Local Start-Up Pushes Better Oil Trap

Local retiree says his oil trap can do what booms and dispersants couldn't when the BP spill devastated the Gulf in 2010

The BP oil gusher that poured hundreds of millions of gallons of crude oil into the Gulf of Mexico last year took three agonizing months to plug -- polluting the water, killing wildlife, and fouling thousands of miles of shoreline.

"We all sat there and watched in disgust the devastation it caused," said orthopedic surgeon Dr. Tom San Giovanni. "We were like, why did this happen?"

Dr. San Giovanni is also the president of Mendes Oil Trap Technologies, formed when one of his patients Joe Mendes invented and patented a system to clean up oil spills. Impressed with the retired heavy equipment salesman, San Giovanni got involved in starting up the company.

The firm's other partners include a former FBI agent and a software company executive. None of them has previous experience in oil recovery, but Mendes says they're motivated to find a better solution than what they saw last summer.

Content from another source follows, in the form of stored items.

(* ===== verification/Threads.v ===== *)
(** * Where the threads are

    Every thread of [Kernel] is at the place its status names: on the processor, in the ready list,
    in the queue of the synchronisation object it waits for, or dead.  The first part is
    about single moves, the second about each routine of the kernel; every step of
    execution keeps it. *)

From S2P Require Import Prelude CInt NList Kernel.
From stdpp Require Import sorting.
Import Kernel.Kernel.

Open Scope Z_scope.

Module Threads.

Section placement.
Context {U G : Type}.
Abbreviation K := (Kernel U G).
Implicit Types (k : K) (th : Thread U).

Definition queue_of (k : K) (q : qid) : option queue :=
  match q with
  | QSem s => s_queue <$> semaphores k !! s
  | QLock l => l_queue <$> locks k !! l
  | QCond c => c_queue <$> conditions k !! c
  end.

(** The queue a thread suspended in a routine waits on. *)
Definition waits_on (f : frame U) : option qid :=
  match f with
  | InP s => Some (QSem s)
  | InAcquire l => Some (QLock l)
  | InWait c _ => Some (QCond c)
  | _ => None
  end.

(** The thread does not sleep in a queue. *)
Definition calm (fs : list (frame U)) : Prop :=
  match fs with InP _ :: _ | InAcquire _ :: _ | InWait _ _ :: _ => False | _ => True end.

(** A stack of routines ends in the thread's own code, or in [Finish]. *)
Fixpoint stack_ok (fs : list (frame U)) : Prop :=
  match fs with
  | [] => False
  | [InUser _] | [InFinish] => True
  | InUser _ :: _ | InFinish :: _ => False
  | _ :: fs' => calm fs' ∧ stack_ok fs'
  end.

(** [running] is the thread on the processor; the threads of [limbo] are on their way from one
    place to another inside a routine.  What a blocked thread waits on may have been
    deleted. *)
Record placed (k : K) (running : option tid) (limbo : gset nat) : Prop := {
  pl_ready_nodup : NoDup ((readyList k).*2);
  pl_ready t : t ∈ (readyList k).*2 →
    t ∉ limbo ∧ ∃ th, threads k !! t = Some th ∧ status th = READY;
  pl_queue q l : queue_of k q = Some l → NoDup (l.*2) ∧
    ∀ t, t ∈ l.*2 → t ∉ limbo ∧ ∃ th f rest, threads k !! t = Some th ∧ status th = BLOCKED ∧
      frames th = f :: rest ∧ waits_on f = Some q;
  pl_thread t th : threads k !! t = Some th → t ∉ limbo →
    match status th with
    | JUST_CREATED => ∃ u, frames th = [InUser u]
    | RUNNING => running = Some t
    | READY => t ∈ (readyList k).*2 ∧ stack_ok (frames th)
    | BLOCKED => frames th = [] ∨ stack_ok (frames th) ∧ ∃ f rest q, frames th = f :: rest ∧ waits_on f = Some q ∧
        match queue_of k q with Some l => t ∈ l.*2 | None => True end
    end;
  pl_limbo t : t ∈ limbo → running ≠ Some t ∧ threadToBeDestroyed k ≠ Some t ∧
    ∃ th, threads k !! t = Some th ∧ stack_ok (frames th);
  pl_running t : running = Some t → ∃ th, threads k !! t = Some th ∧ status th = RUNNING;
  pl_destroy t : threadToBeDestroyed k = Some t →
    ∃ th, threads k !! t = Some th ∧ status th = BLOCKED ∧ frames th = [];
  pl_ids_threads t th : threads k !! t = Some th → (t < next_id k)%nat;
  pl_ids_queues q l : queue_of k q = Some l → (qid_id q < next_id k)%nat;
  pl_ids_waits t th f rest q : threads k !! t = Some th → status th = BLOCKED →
    frames th = f :: rest → waits_on f = Some q → (qid_id q < next_id k)%nat;
}.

"We're just a group of environmentalists that are volunteerng our help, our time to develop this here. Hopefully it'll do something for the environment and for our nation. This is something that's for the world," says Mendes, the former Caterpillar salesman.  

The Mendes Oil Trap consists of floating plastic crates, filled with oil-absorbing material made from recycled plastic bottles. They can be deployed to encircle an oil platform or a spill, chained together like train cars to protect the shoreline, or be towed by boats through a slick.

Mendes explained that unlike traditional floating booms, his crates will contain the oil and filter the crude right out of the water.

"It's like a filter, exactly," he said.

San Giovanni said he and his partners firmly believe that if their system had been available, the BP spill could've been contained and much of the environmental damage averted.

Instead, the old methods of using booms and chemical dispersants were the preferred methods of dealing with the oil.

"I know in my field as a surgeon, if something's not working efficiently, you don't keep doing the same mistake over -- there's a word called 'innovation'," San Giovanni said, pointing at Mendes' invention as innovative and effective.

Mendes gave small-scale demonstrations of his oil trap at last week's Society of Environmental Journalists convention in Miami.

It worked remarkably well in a plexiglass container, with the crude oil literally disappearing in front of the viewer's eyes. Mendes poured oil into the water, and with a few movements to simulate waves, the oil was gone, absorbed by the trap.

The question is, can it work on a large scale, in the open ocean?

"Joe's system was actually already tested on the open water in Aruba, and it removed 99 percent of the oil in a controlled spill test," San Giovanni said.

Mendes admits there's still some research and development that needs to be done to make his system commercially viable. But he's hoping the oil companies beat a path to his door, for inventing a better oil trap.